→ TASK PROMPT
Beneath this instruction is a listing. Transcribe from it only the stretch from the line with "apply andb_true_iff in" through the line with "cbn. by destruct p.", both end lines included, exactly as written.

======== SUPPLIED DATA

Definition upper_char (c : ascii) : ascii :=
  if is_lower c then byte_of (code c - 32) else c.
Definition lower_char (c : ascii) : ascii :=
  if is_upper c then byte_of (code c + 32) else c.

(** ** Case mapping *)

Fixpoint ToUpper (s : string) : string :=
  match s with
  | String "197" (String "191" s') => String "S" (ToUpper s')   (* U+017F *)
  | String "196" (String "177" s') => String "I" (ToUpper s')   (* U+0131 *)
  | String c s' => String (upper_char c) (ToUpper s')
  | EmptyString => EmptyString
  end.

Fixpoint ToLower (s : string) : string :=
  match s with
  | String "226" (String "132" (String "170" s')) => String "k" (ToLower s')   (* U+212A *)
  | String "196" (String "176" s') => String "i" (ToLower s')                  (* U+0130 *)
  | String c s' => String (lower_char c) (ToLower s')
  | EmptyString => EmptyString
  end.

Definition is_ascii (s : string) : bool :=
  forallb (fun c => (code c <? 128)%nat) (list_ascii_of_string s).

(** ** White space *)

(** The bytes of the spaces of [unicode.IsSpace], longest first. *)
Definition space_runes : list (list nat) :=
  [[9]; [10]; [11]; [12]; [13]; [32]; [194; 133]; [194; 160]; [225; 154; 128]]
  ++ map (fun i => [226; 128; i]) [128; 129; 130; 131; 132; 133; 134; 135; 136; 137; 138; 168; 169; 175]
  ++ [[226; 129; 159]; [227; 128; 128]].

Fixpoint strip_prefix (p : list nat) (l : list ascii) : option (list ascii) :=
  match p, l with
  | [], _ => Some l
  | n :: p', c :: l' => if Nat.eqb (code c) n then strip_prefix p' l' else None
  | _, _ => None
  end.

Fixpoint strip_any (ps : list (list nat)) (l : list ascii) : option (list ascii) :=
  match ps with
  | [] => None
  | p :: ps' => match strip_prefix p l with Some l' => Some l' | None => strip_any ps' l end
  end.

(** The fuel is the length of the list: every step removes a byte at least. *)
Fixpoint trim_front (fuel : nat) (ps : list (list nat)) (l : list ascii) : list ascii :=
  match fuel with
  | O => l
  | S fuel' => match strip_any ps l with Some l' => trim_front fuel' ps l' | None => l end
  end.

Definition TrimSpace (s : string) : string :=
  let l := list_ascii_of_string s in
  let l := trim_front (List.length l) space_runes l in
  let l := trim_front (List.length l) (map (@List.rev nat) space_runes) (List.rev l) in
  string_of_list_ascii (List.rev l).

(** ** Substrings *)

Fixpoint Contains (s substr : string) : bool :=
  prefix substr s ||
  match s with
  | EmptyString => false
  | String _ s' => Contains s' substr
  end.

Fixpoint Join (sep : string) (l : list string) : string :=
  match l with
  | [] => ""
  | [x] => x
  | x :: l' => x ++ sep ++ Join sep l'
  end.

(** [strings.HasSuffix] and [strings.TrimSuffix]. *)
Definition HasSuffix (s suffix : string) : bool :=
  (String.length suffix <=? String.length s)%nat
  && (substring (String.length s - String.length suffix) (String.length suffix) s =? suffix).

Definition TrimSuffix (s suffix : string) : string :=
  if HasSuffix s suffix then substring 0 (String.length s - String.length suffix) s else s.

(** [utils.TruncateString] and [utils.TrimAndLower]. *)
Definition TruncateString (str : string) (borderSizeToKeep : nat) : string :=
  if (String.length str <=? 2 * borderSizeToKeep)%nat then str
  else substring 0 borderSizeToKeep str ++ "..."
       ++ substring (String.length str - borderSizeToKeep) borderSizeToKeep str.

Definition TrimAndLower (str : string) : string := ToLower (TrimSpace str).

(** ** Numbers *)

(** [strconv.ParseUint(s, 10, 64)], with the text of the error it returns. *)
Definition num_error (s why : string) : string :=
  "strconv.ParseUint: parsing " ++ String "034" (s ++ String "034" "") ++ ": " ++ why.

Fixpoint parse_digits (acc : Z) (s : string) : result string Z :=
  match s with
  | EmptyString => Ok acc
  | String c s' =>
    if is_digit c then
      let acc' := (acc * 10 + Z.of_nat (code c - 48))%Z in
      if (2 ^ 64 <=? acc')%Z then Err "value out of range" else parse_digits acc' s'
    else Err "invalid syntax"
  end.

Definition ParseUint64 (s : string) : result string Z :=
  match (if s =? "" then Err "invalid syntax" else parse_digits 0 s) with
  | Ok n => Ok n
  | Err why => Err (num_error s why)
  end.

(** [hex.DecodeString]: the bytes, [None] for an odd length or an invalid digit. *)
Definition hex_digit (c : ascii) : option Z :=
  let n := Z.of_nat (code c) in
  if is_digit c then Some (n - 48)%Z
  else if (97 <=? n)%Z && (n <=? 102)%Z then Some (n - 87)%Z
  else if (65 <=? n)%Z && (n <=? 70)%Z then Some (n - 55)%Z
  else None.

Fixpoint hex_DecodeString (s : string) : option (list Z) :=
  match s with
  | EmptyString => Some []
  | String a (String b s') =>
    h ← hex_digit a; l ← hex_digit b; r ← hex_DecodeString s'; Some ((h * 16 + l)%Z :: r)
  | String _ EmptyString => None
  end.

Definition itoa (z : Z) : string := pretty z.
Definition quote (s : string) : string := String "034" (s ++ String "034" "").

Example upper_draft : ToUpper "dRaft" = "DRAFT". Proof. reflexivity. Qed.
Example trim_both : TrimSpace "  a b	 " = "a b". Proof. reflexivity. Qed.
Example contains_mid : Contains "a rate limit hit" "rate limit" = true. Proof. reflexivity. Qed.
Example itoa_neg : itoa (-42) = "-42". Proof. reflexivity. Qed.

(** ** Lemmas *)

Lemma prefix_empty s : prefix "" s = true.
Proof. by destruct s. Qed.

Lemma Contains_empty s : Contains s "" = true.
Proof. destruct s; cbn; by rewrite ?prefix_empty. Qed.

Lemma Contains_app_r s t u : Contains t u = true -> Contains (s ++ t) u = true.
Proof.
  intros H. induction s as [|c s IH]; [done|].
  change (String c s ++ t) with (String c (s ++ t)). unfold Contains; fold Contains.
  rewrite IH. by rewrite orb_true_r.
Qed.

Lemma parse_digits_bound s acc n :
  (0 <= acc < 2 ^ 64)%Z -> parse_digits acc s = Ok n -> (0 <= n < 2 ^ 64)%Z.
Proof.
  revert acc. induction s as [|c s IH]; intros acc Hacc; cbn; [by intros [= <-]|].
  destruct (is_digit c); [|done].
  destruct (Z.leb_spec (2 ^ 64) (acc * 10 + Z.of_nat (code c - 48))); [done|].
  apply IH. lia.
Qed.

Lemma ParseUint64_bound s n : ParseUint64 s = Ok n -> (0 <= n < 2 ^ 64)%Z.
Proof.
  unfold ParseUint64. destruct (s =? ""); [done|].
  destruct (parse_digits 0 s) eqn:E; [|done]. intros [= <-]. by apply (parse_digits_bound s 0).
Qed.

Lemma hex_DecodeString_length s l :
  hex_DecodeString s = Some l -> String.length s = 2 * List.length l.
Proof.
  revert s. induction l as [|x l IH]; intros s H.
  - destruct s as [|a [|b s]]; cbn in H; [done|done|].
    destruct (hex_digit a), (hex_digit b), (hex_DecodeString s); done.
  - destruct s as [|a [|b s]]; cbn in H; [done|done|].
    destruct (hex_digit a), (hex_digit b); try done. cbn in H.
    destruct (hex_DecodeString s) as [r|] eqn:E; cbn in H; [|done].
    injection H as _ ->. cbn. rewrite (IH s E). lia.
Qed.

Lemma list_ascii_app s t : list_ascii_of_string (s ++ t) = (list_ascii_of_string s ++ list_ascii_of_string t)%list.
Proof.
  induction s as [|c s IH]; [done|].
  change (c :: list_ascii_of_string (s ++ t) = c :: (list_ascii_of_string s ++ list_ascii_of_string t))%list.
  by rewrite IH.
Qed.

Lemma substring_all s : substring 0 (String.length s) s = s.
Proof. induction s as [|c s IH]; cbn; [done|by rewrite IH]. Qed.

Lemma substring_split s n m :
  n + m = String.length s -> substring 0 n s ++ substring n m s = s.
Proof.
  revert n. induction s as [|c s IH]; intros [|n] H; cbn in *.
  - by destruct m.
  - done.
  - subst m. apply (substring_all (String c s)).
  - change (String c (substring 0 n s ++ substring n m s) = String c s). rewrite IH by lia. done.
Qed.

Lemma TrimSuffix_spec s suffix : HasSuffix s suffix = true -> TrimSuffix s suffix ++ suffix = s.
Proof.
  unfold TrimSuffix. intros H. rewrite H. unfold HasSuffix in H.
  apply andb_true_iff in H as [Hl H]. apply Nat.leb_le in Hl. apply String.eqb_eq in H.
  rewrite <- H at 2. apply substring_split. lia.
Qed.

Lemma TrimSuffix_none s suffix : HasSuffix s suffix = false -> TrimSuffix s suffix = s.
Proof. unfold TrimSuffix. by intros ->. Qed.


(** ** Trimming twice *)

Section trim.
Local Open Scope list_scope.

Lemma strip_prefix_app p l l' m : strip_prefix p l = Some l' -> strip_prefix p (l ++ m) = Some (l' ++ m).
Proof.
  revert l. induction p as [|n p IH]; intros l; cbn; [by intros [= ->]|].
  destruct l as [|c l]; [done|]. cbn. destruct (Nat.eqb _ _); [apply IH|done].
Qed.

Lemma strip_any_app ps l m : strip_any ps (l ++ m) = None -> strip_any ps l = None.
Proof.
  induction ps as [|p ps IH]; cbn; [done|]. destruct (strip_prefix p l) as [l'|] eqn:Ep.
  - by rewrite (strip_prefix_app _ _ _ m Ep).
  - destruct (strip_prefix p (l ++ m)); [done|apply IH].
Qed.

Lemma strip_prefix_suffix p l l' : strip_prefix p l = Some l' -> exists m, l = m ++ l' /\ List.length m = List.length p.
Proof.
  revert l. induction p as [|n p IH]; intros l; cbn; [intros [= ->]; by exists []|].
  destruct l as [|c l]; [done|]. destruct (Nat.eqb _ _); [|done]. intros (m & -> & Hm)%IH. exists (c :: m). cbn. by rewrite Hm.
Qed.

Lemma strip_any_suffix ps l l' :
  Forall (fun p => p <> []) ps -> strip_any ps l = Some l' -> exists m, l = m ++ l' /\ m <> [].
Proof.
  induction 1 as [|p ps Hp _ IH]; cbn; [done|]. destruct (strip_prefix p l) as [l1|] eqn:Ep; [|apply IH].
  intros [= ->]. apply strip_prefix_suffix in Ep as (m & -> & Hm). exists m. split; [done|]. by destruct m, p.
Qed.

(** With enough fuel nothing is left to trim, and what is left is a suffix. *)
Lemma trim_front_spec ps fuel l :
  Forall (fun p => p <> []) ps -> List.length l <= fuel ->
  strip_any ps (trim_front fuel ps l) = None /\ exists m, l = m ++ trim_front fuel ps l.
Proof.
  intros Hps. revert l. induction fuel as [|fuel IH]; intros l Hl.
  - destruct l; [|cbn in Hl; lia]. split; [|by exists []]. cbn. induction Hps as [|p ps Hp _ IH]; [done|].
    cbn. by destruct p.
  - cbn. destruct (strip_any ps l) as [l'|] eqn:El; [|split; [done|by exists []]].
    destruct (strip_any_suffix _ _ _ Hps El) as (m & -> & Hm).
    destruct (IH l') as [H1 [m' H2]]; [rewrite length_app in Hl; destruct m; [done|cbn in Hl; lia]|].
    split; [done|]. exists (m ++ m'). by rewrite <- app_assoc, <- H2.
Qed.

Lemma trim_front_none ps fuel l : strip_any ps l = None -> trim_front fuel ps l = l.
Proof. destruct fuel; cbn; [done|]. by intros ->. Qed.

Lemma TrimSpace_idem s : TrimSpace (TrimSpace s) = TrimSpace s.
Proof.
  unfold TrimSpace. rewrite list_ascii_of_string_of_list_ascii.
  set (l := trim_front _ space_runes (list_ascii_of_string s)).
  set (back := map (@List.rev nat) space_runes). set (r := trim_front _ back (List.rev l)).
  assert (Hf : strip_any space_runes l = None).
  { apply trim_front_spec; [|done]. by repeat constructor. }
  assert (Hb : strip_any back r = None /\ exists m, List.rev l = m ++ r).
  { apply trim_front_spec; [|by rewrite length_rev]. by repeat constructor. }
  destruct Hb as [Hb [m Hm]].
  assert (Hl : l = List.rev r ++ List.rev m) by (by rewrite <- rev_app_distr, <- Hm, rev_involutive).
  rewrite (trim_front_none space_runes); [|rewrite Hl in Hf; by apply strip_any_app in Hf].
  by rewrite rev_involutive, (trim_front_none back).
Qed.
End trim.

(** ** SHA-256: [sha256.Sum256] *)

Local Open Scope Z_scope.

Definition rotr (n x : Z) : Z := Z.lor (Z.shiftr x n) (uint32 (Z.shiftl x (32 - n))).

(** The first 32 bits of the fractional part of the [k]-th root of [n], a number
    below 2^9: the greatest [r] of forty bits with [r ^ k <= n * 2 ^ (32 * k)],
    bit by bit from [bit]. *)
Fixpoint root_bits (bit : nat) (k n acc : Z) : Z :=
  let acc' := if (acc + 2 ^ Z.of_nat bit) ^ k <=? n * 2 ^ (32 * k)
              then acc + 2 ^ Z.of_nat bit else acc in
  match bit with
  | O => acc'
  | S bit => root_bits bit k n acc'
  end.

Definition fractional_root (k n : Z) : Z := uint32 (root_bits 40 k n 0).

(** The first primes, by trial division. *)
Definition is_prime (n : Z) : bool :=
  forallb (fun d => negb (n mod Z.of_nat d =? 0)) (seq 2 (Z.to_nat (Z.sqrt n) - 1)).
Definition primes : list Z := List.filter is_prime (map Z.of_nat (seq 2 310)).

Definition initial_hash : list Z := Eval vm_compute in map (fractional_root 2) (take 8 primes).
Definition round_constants : list Z := Eval vm_compute in map (fractional_root 3) primes.

(** ** Padding: a one bit, zeros, the List.length in bits, to blocks of 16 words *)

Fixpoint string_bytes (s : string) : list Z :=
  match s with
  | EmptyString => []
  | String c s => Z.of_nat (code c) :: string_bytes s
  end.

Definition be_bytes (n : nat) (x : Z) : list Z :=
  map (fun i => Z.shiftr x (8 * Z.of_nat (n - 1 - i)) mod 256) (seq 0 n).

================

→ TASK RESPONSE
  apply andb_true_iff in H as [Hl H]. apply Nat.leb_le in Hl. apply String.eqb_eq in H.
  rewrite <- H at 2. apply substring_split. lia.
Qed.

Lemma TrimSuffix_none s suffix : HasSuffix s suffix = false -> TrimSuffix s suffix = s.
Proof. unfold TrimSuffix. by intros ->. Qed.


(** ** Trimming twice *)

Section trim.
Local Open Scope list_scope.

Lemma strip_prefix_app p l l' m : strip_prefix p l = Some l' -> strip_prefix p (l ++ m) = Some (l' ++ m).
Proof.
  revert l. induction p as [|n p IH]; intros l; cbn; [by intros [= ->]|].
  destruct l as [|c l]; [done|]. cbn. destruct (Nat.eqb _ _); [apply IH|done].
Qed.

Lemma strip_any_app ps l m : strip_any ps (l ++ m) = None -> strip_any ps l = None.
Proof.
  induction ps as [|p ps IH]; cbn; [done|]. destruct (strip_prefix p l) as [l'|] eqn:Ep.
  - by rewrite (strip_prefix_app _ _ _ m Ep).
  - destruct (strip_prefix p (l ++ m)); [done|apply IH].
Qed.

Lemma strip_prefix_suffix p l l' : strip_prefix p l = Some l' -> exists m, l = m ++ l' /\ List.length m = List.length p.
Proof.
  revert l. induction p as [|n p IH]; intros l; cbn; [intros [= ->]; by exists []|].
  destruct l as [|c l]; [done|]. destruct (Nat.eqb _ _); [|done]. intros (m & -> & Hm)%IH. exists (c :: m). cbn. by rewrite Hm.
Qed.

Lemma strip_any_suffix ps l l' :
  Forall (fun p => p <> []) ps -> strip_any ps l = Some l' -> exists m, l = m ++ l' /\ m <> [].
Proof.
  induction 1 as [|p ps Hp _ IH]; cbn; [done|]. destruct (strip_prefix p l) as [l1|] eqn:Ep; [|apply IH].
  intros [= ->]. apply strip_prefix_suffix in Ep as (m & -> & Hm). exists m. split; [done|]. by destruct m, p.
Qed.

(** With enough fuel nothing is left to trim, and what is left is a suffix. *)
Lemma trim_front_spec ps fuel l :
  Forall (fun p => p <> []) ps -> List.length l <= fuel ->
  strip_any ps (trim_front fuel ps l) = None /\ exists m, l = m ++ trim_front fuel ps l.
Proof.
  intros Hps. revert l. induction fuel as [|fuel IH]; intros l Hl.
  - destruct l; [|cbn in Hl; lia]. split; [|by exists []]. cbn. induction Hps as [|p ps Hp _ IH]; [done|].
    cbn. by destruct p.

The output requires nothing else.